Where else do you find an actor who gets away with this much flopping? Usually, after just one turkey, Ellen and Graham Norton delete your number.

Yet the media keeps treating Smith like a real movie star instead of a pariah.

He is currently doing publicity rounds for his latest film, Bad Boys 4 Life, and oh, the fawning and the swooning, all the adoration and gushing love. As if it is not going to flop just like Gemini Man did.

Sit down Gen Z Kylie Jenner fan, and let Uncle Ernest explain.

Will Smith was not always a prolific flop artist. Back when you were yet to be conceived, gestated and born, he was quite the opposite. Fresh Prince was legitimately one of the biggest stars in the world.
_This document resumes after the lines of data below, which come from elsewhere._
(** * isoForestImport: frames, feature views and their realignment

    A shallow embedding of [src/isoForestImport.py].  The pandas objects the
    script manipulates are modelled by lists: a column is a list of cells, a
    frame is a row index plus an ordered list of named columns.  The anomaly
    scorer ([sklearn.ensemble.IsolationForest]) and the plotting back end are
    external; the scorer is an interface record, the plots are events of a
    log.  Floating point values are idealised by rationals. *)

From Stdlib Require Import String Ascii Bool Arith ZArith QArith Qabs Qreduction Lia.
From Stdlib Require Import DecimalString DecimalZ DecimalPos List.
Import ListNotations.
Open Scope list_scope.

(** ** Cells, labels, series and frames *)

(** What a pandas cell holds here: a missing value, a number (score, label,
    series value), a [datetime64] time stamp (nanoseconds since the epoch) or
    a calendar date (days since the epoch). *)
Inductive cell : Type :=
| NaN
| Num (q : Q)
| Stamp (t : Z)
| Day (d : Z).

Definition isna (c : cell) : bool :=
  match c with NaN => true | _ => false end.

Definition notna (c : cell) : bool := negb (isna c).

(** Row labels: a position of a [RangeIndex] or a time stamp of a
    [DatetimeIndex]. *)
Inductive label : Type :=
| Loc (i : nat)
| Time (t : Z).

Definition label_eqb (a b : label) : bool :=
  match a, b with
  | Loc i, Loc j => Nat.eqb i j
  | Time t, Time u => Z.eqb t u
  | _, _ => false
  end.

Definition RangeIndex (n : nat) : list label := map Loc (seq 0 n).

Record Series : Type := mkSeries {
  s_index : list label;
  s_values : list cell
}.

Record DataFrame : Type := mkFrame {
  df_index : list label;
  df_columns : list (string * list cell)
}.

(** [pd.DataFrame()] *)
Definition empty_frame : DataFrame := mkFrame [] [].

Definition names (df : DataFrame) : list string := map fst (df_columns df).

Definition has_column (df : DataFrame) (name : string) : bool :=
  existsb (String.eqb name) (names df).

(** [df[name]] for a name carried by one column: the first column of that
    name. *)
Fixpoint lookup (name : string) (cols : list (string * list cell)) : option (list cell) :=
  match cols with
  | [] => None
  | (k, v) :: rest => if String.eqb name k then Some v else lookup name rest
  end.

(** The arguments of [getIF] as Python hands them over, before the
    [isinstance] assertions have looked at them. *)
Inductive pyobj : Type :=
| PyNone
| PyBool (b : bool)
| PyInt (z : Z)
| PyStr (s : string)
| PySeries (s : Series)
| PyDatetimeIndex (t : list Z)
| PyList (l : list Z).

(** ** Exceptions, events and the monad of the script *)

Inductive exn : Type :=
| AssertionError (msg : string)
| ValueError (msg : string)
| KeyError (msg : string)
| IndexError (msg : string).

(** Observable work: a call of [clf.fit] on a feature matrix, and a plot
    handed to matplotlib (title, axis labels, anomalous points). *)
Inductive event : Type :=
| Fit (X : list (list cell))
| Plot (title : string) (xx yy : option string) (anomalies : list (cell * cell)).

Inductive outcome (A : Type) : Type :=
| Ok (a : A)
| Raise (e : exn).
Arguments Ok {A} a.
Arguments Raise {A} e.

(** A computation yields the events it performed, in order, and either a
    value or the exception that stopped it. *)
Definition M (A : Type) : Type := (list event * outcome A)%type.

Definition ret {A} (a : A) : M A := ([], Ok a).

Definition raise {A} (e : exn) : M A := ([], Raise e).

Definition tell (e : event) : M unit := ([e], Ok tt).

Definition bind {A B} (m : M A) (f : A -> M B) : M B :=
  match m with
  | (l1, Ok a) => let (l2, r) := f a in (l1 ++ l2, r)
  | (l1, Raise e) => (l1, Raise e)
  end.

Notation "x <- m ;; k" := (bind m (fun x => k))
  (at level 61, m at next level, right associativity).
Notation "m ;;; k" := (bind m (fun _ => k))
  (at level 61, right associativity).

Definition effects {A} (m : M A) : list event := fst m.
Definition result {A} (m : M A) : outcome A := snd m.

(** ** The pandas operations the script uses *)

Definition count_na (c : list cell) : nat := length (filter isna c).

(** [Series.dropna()]: the defined entries with their labels. *)
Definition dropna (s : Series) : Series :=
  let kept := filter (fun p => notna (snd p)) (combine (s_index s) (s_values s)) in
  mkSeries (map fst kept) (map snd kept).

Fixpoint position (l : label) (idx : list label) : option nat :=
  match idx with
  | [] => None
  | k :: rest => if label_eqb l k then Some 0%nat
                 else option_map S (position l rest)
  end.

(** Label alignment: the values of a column indexed by [old], read at the
    labels of [new]; a label [old] does not have yields [NaN]. *)
Definition reindex (new old : list label) (vals : list cell) : list cell :=
  map (fun l => match position l old with
                | Some i => nth i vals NaN
                | None => NaN
                end) new.

(** Outer join of two row indexes. *)
Definition union_index (a b : list label) : list label :=
  a ++ filter (fun l => negb (existsb (label_eqb l) a)) b.
(** * Statistics layer of the clinical-trial dashboard

    A shallow embedding of the statistical routines of the dashboard:
    [js/stats.js] ([mean], [standardDeviation], [median],
    [confidenceInterval95], [tTest], [calculateDifferenceCI], [groupBy],
    [summarizeByGroup]), [calculateMedian] of [js/data-loader.js],
    [updateNNTCard] of [js/main.js], and the survival and diagnostic
    routines of the charts module ([calculateKM], [calculateRMST],
    [updateRMSTCard], [calculateHR], [getSurvivalAtTime], [findMedian],
    [calculateCumulativeEvents], [countAtRisk], [createROCCurve],
    [createPRCurve], [createDiagnosticGauges], [updateThresholdExplorer],
    [createConfusionMatrix], [createDiagnosticAccuracyChart],
    [createCalibrationPlot], [createNNTIconArray]).

    Numbers.  A JavaScript number is modelled by [num]: a finite value,
    which is an exact rational, or one of the three IEEE special values
    [PInf], [NInf], [NaN].  The special values follow IEEE 754 (division
    by zero, [0 * Infinity], [Infinity - Infinity], comparisons with
    [NaN], ...).  Arithmetic on finite values is exact: rounding to
    binary64 and overflow are not modelled, and the two zeros are not
    told apart (every zero divisor met in the modelled code is a count,
    a sum or difference of counts or rates, or a square root, hence
    [+0]).  The statements are chosen accordingly: they assert
    orderings, signs, counts and special values, which rounding to
    nearest preserves, and where a sum or a square of the input could
    overflow they are restricted to inputs of magnitude at most 10^100
    ([moderate]).

    [Math.sqrt] and [Math.exp] on finite arguments are the interface
    [MathLib]: any pair of functions on the rationals with the sign
    properties the routines rely on; [approxMath] is a computable
    instance used to run the routines on sample data.

    Only the computations are modelled: the chart routines are taken on
    an existing container, and what they hand to the plotting library
    is left out.  A routine that can throw a [TypeError] returns an
    [option], [None] being the exception. *)

From Stdlib Require Import String.
From Stdlib Require Import QArith Qabs Qround ZArith List Bool Lia Lra Psatz.
From Stdlib Require Import Sorted.
Import ListNotations.
Local Open Scope Q_scope.

(** ** JavaScript numbers *)

Module JS.

Inductive num : Type :=
| Fin (q : Q)
| PInf
| NInf
| NaN.

Definition Qlt_bool (a b : Q) : bool := negb (Qle_bool b a).

(** Sign of a finite value, used by the special cases of [*] and [/]. *)
Inductive sign := Neg | Zero | Pos.

Definition sgn (q : Q) : sign :=
  if Qeq_bool q 0 then Zero else if Qle_bool 0 q then Pos else Neg.

Definition inf_of (s : sign) : num :=
  match s with Pos => PInf | Neg => NInf | Zero => NaN end.

Definition flip (s : sign) : sign :=
  match s with Pos => Neg | Neg => Pos | Zero => Zero end.

Definition neg (x : num) : num :=
  match x with
  | Fin q => Fin (- q)
  | PInf => NInf
  | NInf => PInf
  | NaN => NaN
  end.

Definition add (x y : num) : num :=
  match x, y with
  | NaN, _ | _, NaN => NaN
  | Fin a, Fin b => Fin (a + b)
  | PInf, NInf | NInf, PInf => NaN
  | PInf, _ | _, PInf => PInf
  | NInf, _ | _, NInf => NInf
  end.

Definition sub (x y : num) : num := add x (neg y).

Definition mul (x y : num) : num :=
  match x, y with
  | NaN, _ | _, NaN => NaN
  | Fin a, Fin b => Fin (a * b)
  | Fin a, PInf | PInf, Fin a => inf_of (sgn a)
  | Fin a, NInf | NInf, Fin a => inf_of (flip (sgn a))
  | PInf, PInf | NInf, NInf => PInf
  | PInf, NInf | NInf, PInf => NInf
  end.

(** Division; a finite zero divisor is [+0]. *)
Definition div (x y : num) : num :=
  match x, y with
  | NaN, _ | _, NaN => NaN
  | Fin a, Fin b => if Qeq_bool b 0 then inf_of (sgn a) else Fin (a / b)
  | Fin _, PInf | Fin _, NInf => Fin 0
  | PInf, Fin b => if Qle_bool 0 b then PInf else NInf
  | NInf, Fin b => if Qle_bool 0 b then NInf else PInf
  | PInf, PInf | PInf, NInf | NInf, PInf | NInf, NInf => NaN
  end.

(** Comparisons: every comparison with [NaN] is false. *)
Definition ltb (x y : num) : bool :=
  match x, y with
  | NaN, _ | _, NaN => false
  | Fin a, Fin b => Qlt_bool a b
  | Fin _, PInf | NInf, Fin _ | NInf, PInf => true
  | Fin _, NInf | PInf, _ | NInf, NInf => false
  end.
He started as a top teen rap star then proceeded to helm one of the biggest TV sitcoms of all time, The Fresh Prince of Bel-Air. (Imagine Modern Family but when the stars are the youngsters, not the oldies. Or imagine Nickelodeon shows but being watched by everyone, including full, grown, adult people, not just you little larvae.) Then he went on, right after that, to make some awesome movies. They called him Mister July because the biggest summer blockbuster of the year was always a Will Smith Movie (Back then American summer started in July, not like these days of climate change, when summer starts immediately after the Oscars are done.)
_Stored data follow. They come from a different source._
(* ===== verification/Prelude.v ===== *)
(** * A verification development for react-swipeable-views ([src/src/index.js])

    ** The program

    [src/src/index.js] is one React component, [SwipeableViews].  It lays its
    children out side by side and lets the user swipe between them.  Its
    parts, and how they talk to each other:

    - the touch handlers [handleTouchStart], [handleTouchMove] and
      [handleTouchEnd] (lines 93-171) keep a drag session in instance fields
      of [this] ([startWidth], [startIndex], [startX], [lastX], [deltaX],
      [startY], [isScroll]) and write the React state
      ([index], [targetIndex], [isDragging]) with [setState];
    - [handleTouchEnd] resolves the fractional index reached by the drag into
      a slide index (quick flick, then hysteresis) and calls the
      [onChangeIndex] callback of the host when the slide changed;
    - [getInitialState], [componentDidMount] and [componentWillReceiveProps]
      (lines 61-92) initialise the state and let the host override the index
      through the [index] prop;
    - [render], [renderContainer] and [getTargetHeight] (lines 172-255) turn
      the state into the targets of two react-motion springs (horizontal
      translation [index * 100], container height of the targeted slide) and
      attach the touch handlers unless the [disabled] prop is set; the slide
      elements are recorded in [this._slides] by ref callbacks;
    - [renderContainer] (lines 181-223) builds the strip: a container [div]
      whose style is [objectAssign] of the transform
      [translate3d(-${translate}%, 0, 0)], the height, [styles.container]
      and the [style] prop, holding one [div] per slide styled by
      [styles.slide] (lines 9-21);
    - react-motion's [Motion] (a library, not part of this repository)
      animates the two values toward their targets, one spring step per
      frame.

    ** The development (library root of [_CoqProject])

    The files, in dependency order, and what each models:

    - [Prelude] (this file): JavaScript numbers as rationals [Q], the
      [Math.floor]/[Math.ceil]/[Math.round]/[Math.abs] functions, boolean
      comparisons in [js_scope], array indexing by a number ([js_index]),
      integrality and range predicates ([is_int], [slide_index]), their
      lemmas, [Proper] instances for rewriting with [Qeq], the hint database
      [swipe] and the tactics [js_cases] and [qconst].
    - [Gesture] (Module [Gesture]): the session fields of [this] as the
      record [Session]; [handleTouchStart]; [handleTouchMove] with the
      one-time scroll test [scroll_test], the smoothing [smooth] of
      [deltaX], and [clamp_index] (the clamped index and the reset of
      [startX] at a bound).  Theorems: the scroll test is made once and a
      scroll session is inert; the index of a move stays in
      [0, childCount - 1]; the exact value of the index on every branch;
      [deltaX] stays bounded by the largest displacement.
    - [Resolver] (Module [Resolver]): [indexNew], the decision of
      [handleTouchEnd] (lines 144-160).  Theorems: it lands on a slide; a
      quick flick goes in the direction of the finger; the hysteresis at
      0.6; a drag within one slide ends on a neighbour; it lands less than
      one slide from the released index; it respects [Qeq].
    - [Css] (Module [Css]): style objects as association lists in key
      order ([Style]), the [styles] constant, [objectAssign] as
      [Object.assign] (an existing key overwritten in place, a new one
      appended, an [undefined] source skipped), JavaScript's number to
      string conversion and the [translate3d] template ([translate_string]),
      and [parse_translate3d], a CSS reader of that value.  Lemmas:
      [objectAssign] is the last-write-wins reading of its writes and keeps
      keys unique.  Theorems: the transform of a non-negative translation
      reads back as [-x] percent; that of a negative one is rejected (the
      template writes a second minus sign).
    - [Controller] (Module [Controller]): the component ([Props], [State],
      the optional [Session]) with one Definition per lifecycle method and
      handler ([getInitialState], [componentDidMount],
      [componentWillReceiveProps], [touchStart], [touchMove],
      [handleTouchEnd]); [dispatch] delivers an [Event] with the touch
      handlers attached only when [disabled] is false (no [touchcancel]
      handler, as in the code); [run] delivers a sequence and collects the
      [onChangeIndex] calls.  [reachable] is the set of states reached by
      mounting, complete single-finger gestures on a node of positive
      width, and prop updates passing a slide; the invariant [idle] (index
      and target index are slides, nothing drags) holds on all of them, by
      induction on [reachable] with the during-drag invariant
      [dragging_ok].  A gesture calls [onChangeIndex] exactly when the index
      changed; a gesture that starts vertically changes nothing.
    - [Scenarios] (Module [Scenarios]): a tap, [touchstart] then
      [touchend] with no move.  Theorem: on every enabled component it
      freezes [index] and [targetIndex] at the index the component had and
      ends the drag, so a second finger landing during a drag and lifted
      at once leaves the component at rest between two slides.
    - [Refinement] (Module [Refinement]): the abstract pager [swipe_step]
      (stay and report nothing, or move to a page in range less than one
      slide from the released drag position and report it once) and its
      sequences [swipes]; every gesture of a reachable component, and every
      sequence of gestures, refines it under [page c = Math.floor(index)].
    - [Render] (Module [Render]): [render]'s spring targets ([springConfig],
      [MotionStyle], [getTargetHeight]), the [_slides] registry committed
      by [renderContainer]'s ref callbacks, [PureRenderMixin]'s
      [shouldComponentUpdate], and [update]/[mount]/[view_dispatch] for the
      React update cycle (render from the previous commit's slides, then
      commit).  Theorems: once synced the targets follow the state under
      every run of events that keeps the children; the first re-render
      after mounting syncs them; once synced, an update the mixin skips is
      observationally the same as the forced re-render [force_update].
      And where the height target goes wrong, for every host: mounted on
      a slide other than the first, the height target is 0 and a
      [touchstart] keeps it there; after the host changes the props, the
      new children are committed but the height target is the previous
      commit's, and a [touchstart] keeps it; a new [index] prop moves the
      translation target at once, unclamped and even during a drag, while
      [targetIndex] and the height target stay on the previous slide.
    - [Spring] (Module [Spring]): the interface [Stepper] (a class with its
      laws) that the [Motion] driver [motion_frame] is proved against, and
      the integrator the specification describes, [euler_step], as its
      instance.  Theorems at 60 frames per second: with the idle
      configuration no overshoot; with the dragging configuration, from
      rest at any distance [d] from any target, the value is on the other
      side of the target after 2 frames ([-d/9]) and farther from it after
      5 frames than after 4, against the specification's monotone decay.
      Lemmas: the dragging configuration still decays as
      [6^n e_n^2 <= e_0^2]; a synced idle view eases toward [100 * index]
      at the rate [9 |e_0| / (3 + n)].
    - [Converge] (Module [Converge]): a quadratic Lyapunov function for
      each configuration in use (idle: the eigen-modes [e + 2u] and
      [e + 3u], scaled by [3/4] and [2/3]; dragging: [drag_energy], scaled
      by [1/6]; react-motion's default [[170, 26]] for the height: a
      sum-of-squares certificate at [3/4]), so that from any state the
      squared error of either channel is at most [234 (3/4)^n] times its
      initial size; the frame loop [frames_until] of [Motion].  Theorems:
      a synced view's two channels converge to [100 * index] and to the
      measured height of the slide at [targetIndex]; the frame loop stops
      within [motion_bound] frames for every rendered style and every
      state of [Motion].
    - [Settle] (Module [Settle]): the composition.  After any sequence of
      complete swipes from a synced idle view, with animation frames
      interleaved in any way (frames do not change the component, only
      the state of [Motion]), the index is a slide, nothing drags, and
      both animated values converge to the targets of the state from
      whatever state the animation is in.
    - [Dom] (Module [Dom]): the tree [render] and [renderContainer] return
      ([Node]: [div]s with ref, style, handlers and children), built from
      the values [Motion] interpolates ([Interpolated]); the ref callbacks
      ([RefCallback], [ref_call]) writing the JS array [this._slides]
      ([js_array_set] grows it with holes), and [commit], which calls the
      previous tree's callbacks with [null] and then the new ones in order.
      Theorems: the committed registry reads the heights
      [Render.renderContainer_slides] gives; on a synced view during a
      drag, whenever the translation spring's error [e] and frame velocity
      [u] satisfy [18 T + u < 2 e] for the target [T], the value two frames
      later is [T + (u - 2 e) / 18 < 0] and the rendered transform is
      rejected by CSS.  A lemma shows the [style] prop reaches the strip
      container (overriding the transform and height) and never a slide.

    ** Numbers, fuel and bounds

    JavaScript numbers are modelled by [Q]: exact rationals, no rounding, no
    NaN and no infinities.  Page coordinates and sizes are finite, so only
    a division by a zero width could produce an infinity or NaN; the
    reachable states assume the width measured at touch start is positive
    (a touch can only start on a box of positive width), and the manifest
    records the zero-width case as a gap of the specification.  The
    JavaScript strict equality [===] on numbers is [Qeq_bool], so the model
    respects [Qeq] and the decision and the height lookup are [Proper] for
    it.  No definition needs fuel: handlers are non-recursive, event runs
    recurse on the event list and animation frames on their number
    ([iter]).  The spring rates hold for every number of frames; the frame
    loop [frames_until] takes fuel, and the termination theorem gives it
    [motion_bound + 1] frames, where [motion_bound] is
    [3 ceil(234 W / eps^2)] for the initial size [W] of the two channels:
    enough, since [(1 + n/3) (3/4)^n <= 1] (Bernoulli).  Numbers are printed in fixed notation with at most 20
    fractional digits ([max_frac_digits]), which is JavaScript's output
    for the values [1e-6 <= |x| < 1e21] whose shortest decimal has at most
    20 fractional digits; the round trip is stated for those.  A value
    with a longer expansion is printed truncated (JavaScript would print
    the shortest decimal of its double); only its sign matters to the
    theorems about rejected transforms.

    ** Not modelled

    The plumbing of React's event dispatch (the handlers receive already
    extracted [pageX]/[pageY] coordinates of the first touch), object
    identity in [PureRenderMixin]'s shallow comparison (props are compared
    by contents), the order in which React calls ref callbacks beyond the
    detach-then-attach order [Dom.commit] assumes, the exponent notation of
    [Number::toString], the [px] React appends to numeric styles, and
    react-motion's internals that the specification does not describe (its
    precision snap and its catch-up of skipped frames; the library is not
    part of the repository).  The DOM is taken not to change between
    commits: [this._slides] holds DOM nodes whose [clientHeight] is read
    live, and the model reads the height of the content last committed.  The react-motion
    stepper is a library: it is modelled from the specification's
    description and marked so in the manifest.

    ** Not stated as theorems

    Departures from the specification that a single concrete run shows,
    with no general statement beyond the definitions, are recorded in the
    findings of the manifest only: the missing [touchcancel] handler, the
    handlers detached when [disabled] is set during a drag, the
    [startX] reset at a bound ([Gesture.move_index_clamp] gives its exact
    effect), an [index] prop equal to the previous prop ignored although
    the state differs, and the [style] prop applied to the strip rather
    than to each slide.  A [Proper] account of [dispatch] for components
    equal as numbers, and the registry of [Dom] along a whole run of
    events, are left for later.
*)

From Stdlib Require Import QArith Qround Qabs Lqa ZArith Lia List Bool.
From Stdlib Require Import Setoid Morphisms.
Import ListNotations.

Declare Scope js_scope.
Delimit Scope js_scope with js.
Open Scope Q_scope.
He was not just a huge movie star: he also made massive hit songs — the kind of hits that Chris Brown can’t resist ripping off when he is out of ideas.

Or maybe I should replace the word "when” with the word "because”, since these days every time I hear a nose snorting out a bar from a nineties song, it turns out to be Chris Brown. He didn’t get enough copying done when he jacked Bobby Brown and James Brown’s surnames and attitudes towards women.

Will was also very charming. So much so that his stardom transcended entertainment and he became a hit personality, not just a personality with hits. He was so charismatic, funny, affable, and so cool that he was able to make everyone fall in love with him to the point where nothing could take him down. We just loved the man so much that we could not stand to let go of that love, not even when he started making bad movies; even though Concussion was so bad it made me wish I had a remote control in the cinema so I could change channels. I am sure no one in the auditorium would complain.

And Gemini Man was so bad that if it was on YouTube I would have subscribed to the ad and skipped the video.

Not even when he brought his son in to help him make a really really bad movie: After Earth was so bad that, when we were watching it, my date asked me why I was crying. I explained that I wasn’t crying. My eyes were spitting in disgust.

But despite your failure to notice it, the world’s entertainment industry is still controlled by us Generation X. Magazines, showbiz shows, movies and TV producers, all run by Generation X.

That is why you rarely see original youth material on your TV and movie screens. It’s all reboots and remakes and rehashes of nineties things. That’s because we are in charge now. We, who were leaders of tomorrow yesterday are, as logic would dictate, the leaders of today.

And we looove Will Smith. No matter how many lousy movies he makes, we are not letting go of him. We don’t care what you think. Maybe when you take over the leadership of global entertainment as the leaders of tomorrow, you may replace him with another rapper-turned-actor. Maybe Lil Poopie Dirt will turn to movies, but until then we are not letting go of Will.

And even if Bad Boys 4 Life turns out to be another flop, we are still going to swoon again when he stars in Hancock 2.